University of Glasgow, School of Law
Auchinleck House
"Law has the highest participation rates in study exchange (outside modern languages), and a weekend retreat would provide time to reflect upon three questions: how can legal education better prepare commitment to legal values of democracy, rule of law and human rights?; how can exchange programmes strengthen cultural awareness and understanding?; and how can we encourage greater mobility following the loss of ERASMUS?"

University of Birmingham, History
Elton House

"Our group are producing a new history of the English family which we hope will influence generations of students, scholars, and the general public. We are co-writing chapters for the book, Rethinking the Early Modern Family (a follow-up to the major study The Family in Early Modern England (ed. H. Berry & E. Foyster, CUP, 2007). Our collective work examines family from two new perspectives: queer history and the history of the body. Our chapters are due in September 2023 and we will use this time to workshop and co-write our first drafts." 

University of Oxford, Nuffield Department of Primary Care Health Services
Silverton Park Stables
"We are the high blood pressure (hypertension) research group, based in Primary Care at the University of Oxford. Our work focusses on how best to treat people with high blood pressure, both older people (35% of the population) and in pregnancy (10% of the population), who may be at higher risk of suffering a stroke or heart attack. We will be working on two projects during our time at Silverton; reducing unnecessary hospitalisations resulting from inappropriate medication in older people, and developing a new intervention for women following hypertensive pregnancy.."

University of Exeter, Department of Health and Community Sciences
Wortham Manor
"Evidence for ways to improve health & wellbeing is mainly taken from younger populations. Established treatments many not be effective or suitable for those aged 75 and over. Our small team of committed researchers is gathering evidence from research in the oldest old population to produce an evidence map. We will use this retreat to analyse and write up our findings, identify gaps where more research is needed to improve the lives of this population, and discuss research ideas for the oldest old going forward based on this work."

Anglia Ruskin University, Global Sustainability Institute 
Princelet Street
"Our group are geographically dispersed (in Carlisle, Brighton and the Netherlands, among other locations); we will use the retreat to deepen our collective work through face-to-face sessions.

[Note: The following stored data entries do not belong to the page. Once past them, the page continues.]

(** The scenario of the spec, served by the local store while the backend is
    down: X claims, Y is refused, Y's release does nothing, X releases, Y
    claims. *)
Example local_claim_scenario :
  let fetch_impl := remote_fetch 1000 in
  let w0 := {| remote := offline empty_store; local := empty_store |} in
  let '(r1, w1, _) := claim_handler fetch_impl 1000 (Some "X") (Some "module-A") None w0 in
  let '(r2, w2, _) := claim_handler fetch_impl 1000 (Some "Y") (Some "module-A") None w1 in
  let '(r3, w3, _) := release_handler fetch_impl (Some "Y") (Some "module-A") w2 in
  let '(r4, w4, _) := release_handler fetch_impl (Some "X") (Some "module-A") w3 in
  let '(r5, w5, _) := claim_handler fetch_impl 1000 (Some "Y") (Some "module-A") None w4 in
  answer "claimed" <$> [r1; r2; r5]
  = [Some (JBool true); Some (JBool false); Some (JBool true)]
  ∧ answer "by" r2 = Some (JStr "X")
  ∧ answer "released" <$> [r3; r4] = [Some (JBool false); Some (JBool true)]
  ∧ by_ <$> claims (local w3) !! "module-A" = Some "X"
  ∧ by_ <$> claims (local w5) !! "module-A" = Some "Y".
Proof. vm_compute. repeat split; reflexivity. Qed.

(** C2 (lock conflict), at a failing input.  The path is locked by X on the
    backend, which answers Y's request with [409 {error}]; the handler reads
    [data.lock] without looking at the status and tells Y [{success: true}],
    with no lock and no holder.  With the backend down, the same lock in the
    local store is reported as [{success: false, error}]. *)
Theorem remote_lock_conflict_reported_as_success :
  let req := {| method := POST; path := "/api/locks"; query := [];
                body := Some (JObj [("resourcePath", JStr "src/index.ts");
                                    ("lockedBy", JStr "Y")]) |} in
  let up := {| remote := online store_index_locked; local := empty_store |} in
  let down := {| remote := offline empty_store; local := store_index_locked |} in
  (remote_fetch 1000 req (remote up)).1
  = Responded (reply 409 (JObj [("error", JStr "locked by X")]))
  ∧ lock_handler (remote_fetch 1000) 1000 "src/index.ts" "Y" None None up
    = (Ok (TextJson (JObj [("success", JBool true)])), up, [EFetch req])
  ∧ lock_handler (remote_fetch 1000) 1000 "src/index.ts" "Y" None None down
    = (Ok (TextJson (JObj [("success", JBool false); ("error", JStr "locked by X")])),
       down, [EFetch req; EStore (AcquireLock "src/index.ts" "Y")]).
Proof. repeat split; vm_compute; reflexivity. Qed.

The theme is "Re-storying as Resistance: Writing for Sustainability and Justice". We will spend time developing skills, undertaking collaborative writing and planning two specific outputs: an anthology and a session at a conference co-organised by the Sustainable Consumption Research and Action Initiative, the European Roundtable on Sustainable Consumption and Production, and Wageningen University."

Royal Holloway University of London, Geography
Obriss Farm
"Since 2020, as a team of early-career academics from four universities across the UK, Sweden and Canada, we have been examining the racialised and colonial features of development finance. Given the restrictions of the COVID-19 pandemis, we have never met, and this stay will enable us to do so for the first time. We wil take stock of our online dialogue, collaborate in person to write and finalise our first journal article on financial governance under racial capitalism."

Aston University, Aston Law School, Disaster Ethics
Shelwick Court
"Our team of three - ethicist, lawyer and physician - is working on disaster ethics, an emerging interdisciplinary field concerned with the evaluation of/response to ethical dilemmas in all phases of disaster operations. Our stay will enable us to run a unique, simulated disaster scenario, drawing on research currently underway, to better understand the challenges faced, and the ethical frameworks professionals might use, when making decisions. The scenario would exploit the technological isolation, the feeling of being 'cut-off' and the sense of the unknown that the property provides - circumstances common in disaster."

The University of Glasgow, Archaeology
Ascog House
"We are a group of female academic staff, early career researchers and postgraduate research students who are all working on archaeological legacy excavation projects from Scotland, actively researching diverse projects that are bringing unpublished research to fruition. We will share the challengese of working with abandoned heritage archives and orphaned collections generated by collaborations with now deceased academic staff and rural avocational researchers that date from the mid-20th century on sites spanning prehistoric lithic scatters, bronze age cists to contemporary archaeology."